Из машины Щербатов видел, как кружатся вдали, устремляются вниз и снова кружатся над чем-то, словно стая ворон, немецкие бомбардировщики. Но деревня, над которой они кружились, и сами взрывы на таком расстоянии снизу видны не были.

Щербатов сидел впереди, рядом с шофером, а сзади — адъютант и Тройников, сопровождавший командира корпуса, поскольку тот находился на участке его дивизии. За ними, соблюдая интервал, следовала машина Тройникова.
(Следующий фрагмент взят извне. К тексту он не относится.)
(* ===== verification/ChangeReader.v ===== *)
(** * The change reader of a ledger

    src/ingest/ledger_change_reader.go: the state machine that reads a ledger's
    changes in order, and the reader that compacts the changes of another one. [None]
    is a panic. *)
From Stdlib Require Import ZArith Lia.
From stdpp Require Import base list vector option gmap sorting.
From S2P Require Import Prelude GoStd GoExt Price Encodings Strkey Asset LedgerEntries Compactor CloseMeta LedgerChanges TransactionReader.
#[local] Open Scope Z_scope.
#[local] Open Scope go_scope.

Section Reader.
Context {ET : EntryTypes} {KE : KeyEncoding} {TT : TransactionTypes}.

Inductive ledgerChangeReaderState : Type := feeChangesState | metaChangesState | postTxApplyState | upgradeChangesState.

Record LedgerChangeReader : Type := mkChangeReader {
  transactions : LedgerTransactionReader;
  state : ledgerChangeReaderState;
  pending : list Change;
  pendingIndex : Z;
  upgradeIndex : Z
}.

Definition NewLedgerChangeReaderFromLedgerCloseMeta (networkPassphrase : bytes) (ledger : LedgerCloseMeta) :
    option (result reader_error LedgerChangeReader) :=
  let! r := NewLedgerTransactionReaderFromLedgerCloseMeta networkPassphrase ledger in
  Some (match r with Ok txs => Ok (mkChangeReader txs feeChangesState [] 0 0) | Err e => Err e end).

(** [r.state++], which is only done before the last state. *)
Definition next_state (s : ledgerChangeReaderState) : ledgerChangeReaderState :=
  match s with
  | feeChangesState => metaChangesState
  | metaChangesState => postTxApplyState
  | postTxApplyState | upgradeChangesState => upgradeChangesState
  end.

(** The changes of a transaction in a state. *)
Definition state_changes (h : ttl_store) (s : ledgerChangeReaderState) (tx : LedgerTransaction) :
    option (result reader_error (list Change)) :=
  match s with
  | feeChangesState => let! changes := GetFeeChanges h tx in Some (Ok changes)
  | metaChangesState => GetChanges h tx
  | postTxApplyState => let! changes := GetPostApplyFeeChanges h tx in Some (Ok changes)
  | upgradeChangesState => Some (Ok [])
  end.

Definition upgrade_changes (h : ttl_store) (l : LedgerCloseMeta) (i : Z) (upgrade : UpgradeEntryMeta) : option (list Change) :=
  let! changes := GetChangesFromLedgerEntryChanges h (Changes upgrade) in
  Some (map (with_cause LedgerEntryChangeReasonUpgrade 0 None (ledger_pointer l) (Some (Z.to_nat i))) changes).

Definition set_transactions (r : LedgerChangeReader) (txs : LedgerTransactionReader) : LedgerChangeReader :=
  mkChangeReader txs (state r) (pending r) (pendingIndex r) (upgradeIndex r).
Definition append_pending (r : LedgerChangeReader) (changes : list Change) : LedgerChangeReader :=
  mkChangeReader (transactions r) (state r) (pending r ++ changes) (pendingIndex r) (upgradeIndex r).

(** [Read], which calls itself; [fuel] bounds the calls. *)
Fixpoint Read_loop (fuel : nat) (h : ttl_store) (r : LedgerChangeReader) : option (result reader_error Change * LedgerChangeReader) :=
  match fuel with
  | O => None
  | S fuel =>
      if pendingIndex r <? go_len (pending r) then
        let! next := go_index (pending r) (pendingIndex r) in
        Some (Ok next,
          if pendingIndex r + 1 =? go_len (pending r)
          then mkChangeReader (transactions r) (state r) [] 0 (upgradeIndex r)
          else mkChangeReader (transactions r) (state r) (pending r) (pendingIndex r + 1) (upgradeIndex r))
      else match state r with
      | upgradeChangesState =>
          let! upgrades := UpgradesProcessing (lcm (transactions r)) in
          if upgradeIndex r <? go_len upgrades then
            let! upgrade := go_index upgrades (upgradeIndex r) in
            let! changes := upgrade_changes h (lcm (transactions r)) (upgradeIndex r) upgrade in
            Read_loop fuel h (mkChangeReader (transactions r) (state r) (pending r ++ changes) (pendingIndex r) (upgradeIndex r + 1))
          else Some (Err EOF, r)
      | _ =>
          let! (tx, txs) := Transaction_Read (transactions r) in
          let r := set_transactions r txs in
          match tx with
          | Err EOF =>
              let! txs := match state r with postTxApplyState => Some (transactions r) | _ => Rewind (transactions r) end in
              Read_loop fuel h (mkChangeReader txs (next_state (state r)) (pending r) (pendingIndex r) (upgradeIndex r))
          | Err e => Some (Err e, r)
          | Ok tx =>
              let! changes := state_changes h (state r) tx in
              match changes with
              | Err e => Some (Err e, r)
              | Ok changes => Read_loop fuel h (append_pending r changes)
              end
          end
      end
  end.

(** Enough for a call: the transactions of each state, the ends of the states, the
    upgrades, and the call that returns. *)
Definition read_fuel (r : LedgerChangeReader) : nat :=
  (3 * (Z.to_nat (default 0%Z (CountTransactions (lcm (transactions r)))) + 1)
   + length (default [] (UpgradesProcessing (lcm (transactions r)))) + 2)%nat.

Definition Change_Read (h : ttl_store) (r : LedgerChangeReader) : option (result reader_error Change * LedgerChangeReader) :=
  Read_loop (read_fuel r) h r.

Definition Change_Close (r : LedgerChangeReader) : LedgerChangeReader :=
  mkChangeReader (Transaction_Close (transactions r)) (state r) [] (pendingIndex r) (upgradeIndex r).
End Reader.

(** ** Compacting another reader *)
Section Compacting.
Context {ET : EntryTypes} {KE : KeyEncoding}.
(** The input, with its errors, [io.EOF] among them; and the order in which Go lists
    the cache of a compactor. *)
Context {R E : Type} (Read : ttl_store -> R -> option (result E Change * R)) (is_EOF : E -> bool).
Context (listed : ChangeCompactor -> list Change).

Inductive compacting_error : Type := InputError (e : E) | CompactorError (e : compactor_error) | CompactingEOF.

Record compactingChangeReader : Type := mkCompacting {
  input : R;
  changes : list Change;
  compacted : bool;
  reader_config : ChangeCompactorConfig
}.

Definition NewCompactingChangeReader (input : R) (config : ChangeCompactorConfig) : compactingChangeReader :=
  mkCompacting input [] false config.

(** The loop of [compact]; [fuel] bounds the changes read. It leaves the store, where
    the compactor writes TTLs, and the input as they are when it ends. *)
Fixpoint compact_loop (fuel : nat) (h : ttl_store) (compactor : ChangeCompactor) (r : R) :
    option (result compacting_error ChangeCompactor * ttl_store * R) :=
  match fuel with
  | O => None
  | S fuel =>
      let! (x, r) := Read h r in
      match x with
      | Err e => Some (if is_EOF e then Ok compactor else Err (InputError e), h, r)
      | Ok change =>
          let! added := AddChange compactor h change in
          match added with
          | Err e => Some (Err (CompactorError e), h, r)
          | Ok (compactor, h) => compact_loop fuel h compactor r
          end
      end
  end.

Definition compact (fuel : nat) (h : ttl_store) (c : compactingChangeReader) :
    option (option compacting_error * ttl_store * compactingChangeReader) :=
  let! (x, h, r) := compact_loop fuel h (NewChangeCompactor (reader_config c)) (input c) in
  Some (match x with
        | Err e => (Some e, h, mkCompacting r (changes c) (compacted c) (reader_config c))
        | Ok compactor => (None, h, mkCompacting r (listed compactor) true (reader_config c))
        end).

Definition take_change (h : ttl_store) (c : compactingChangeReader) :
    result compacting_error Change * ttl_store * compactingChangeReader :=
  match changes c with
  | [] => (Err CompactingEOF, h, c)
  | change :: rest => (Ok change, h, mkCompacting (input c) rest (compacted c) (reader_config c))
  end.

Definition Compacting_Read (fuel : nat) (h : ttl_store) (c : compactingChangeReader) :
    option (result compacting_error Change * ttl_store * compactingChangeReader) :=
  if compacted c then Some (take_change h c)
  else
    let! (e, h, c) := compact fuel h c in
    match e with
    | Some e => Some (Err e, h, c)
    | None => Some (take_change h c)
    end.
End Compacting.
Две легковые защитного цвета «эмки» скатились в лощину, и оттуда не стало уже видно самолетов. Они выскочили из лощины на другой ее стороне и врезались в хлеба, скрывшись в них целиком. Колосья били в ветровое стекло, по дверцам, по крыше, наполняя машину царапаньем и стуком, падали, сбитые на капот, и узкий просвет неба впереди был весь в качающихся усатых, стремительно выраставших и несшихся навстречу колосьях. Вдруг хлеба с левой стороны упали, открылся простор скошенного поля. Впереди рассыпанной цепью на стену хлебов шли косари, за ними — бабы, подставляя согнутые спины солнцу. Издали показалось в первый момент, что это деревня, как в старину, дружно вышла на покос. Только уж очень на подбор молоды и необычно одеты были мужики — в солдатских сапогах, в военных галифе, в пилотках, в распахнутых гимнастерках, а иные вовсе в нательных рубашках. Неумело, вразнобой, по-городскому замахиваясь косами, они шли передом. А косившие с ними и вязавшие следом бабы были старше их по годам — солдатские жены, быть может, уже вдовы солдатские. Щербатов, быстро обгоняя, проезжал мимо них, они оборачивались, иные не разгибаясь, и радость, молодившая и украшавшая их лица, брала за сердце. Это была радость несбывшегося, того, что должно и могло быть. Но работали они в этот выпавший среди войны мирный день, как, наверное, никогда до войны не работали, словно даже не знали, что так можно работать.

Щербатов остановил машину, и трое ближних к дороге косарей, шедших передом, обернулись на него с занесенными под шаг и в такт косами. Двое были молоды, стрижены под машинку, оба в гимнастерках с ремнями косо через плечо, в пилотках поперек головы. Потные и веселые, они друг перед другом нажимали изо всех сил, как мальчишки наперегонки. Третий, в белой на ярком солнце рубашке, с низко надвинутым на лицо лаковым козырьком и морщинистой, высоко подстриженной коричневой шеей, был в годах, не так силен, но шел играючи, легко и, широко махая косой, настигал их. Они все трое обернулись на подъехавших, и в первый момент в их оживленных лицах было одинаковое от общей работы выражение азарта и как бы превосходства над теми, кто с ними сейчас не косил. Но уже в следующий момент старший, бросив косу и поправляясь на бегу, подбежал к командиру корпуса, с выправкой старого строевика взял под козырек.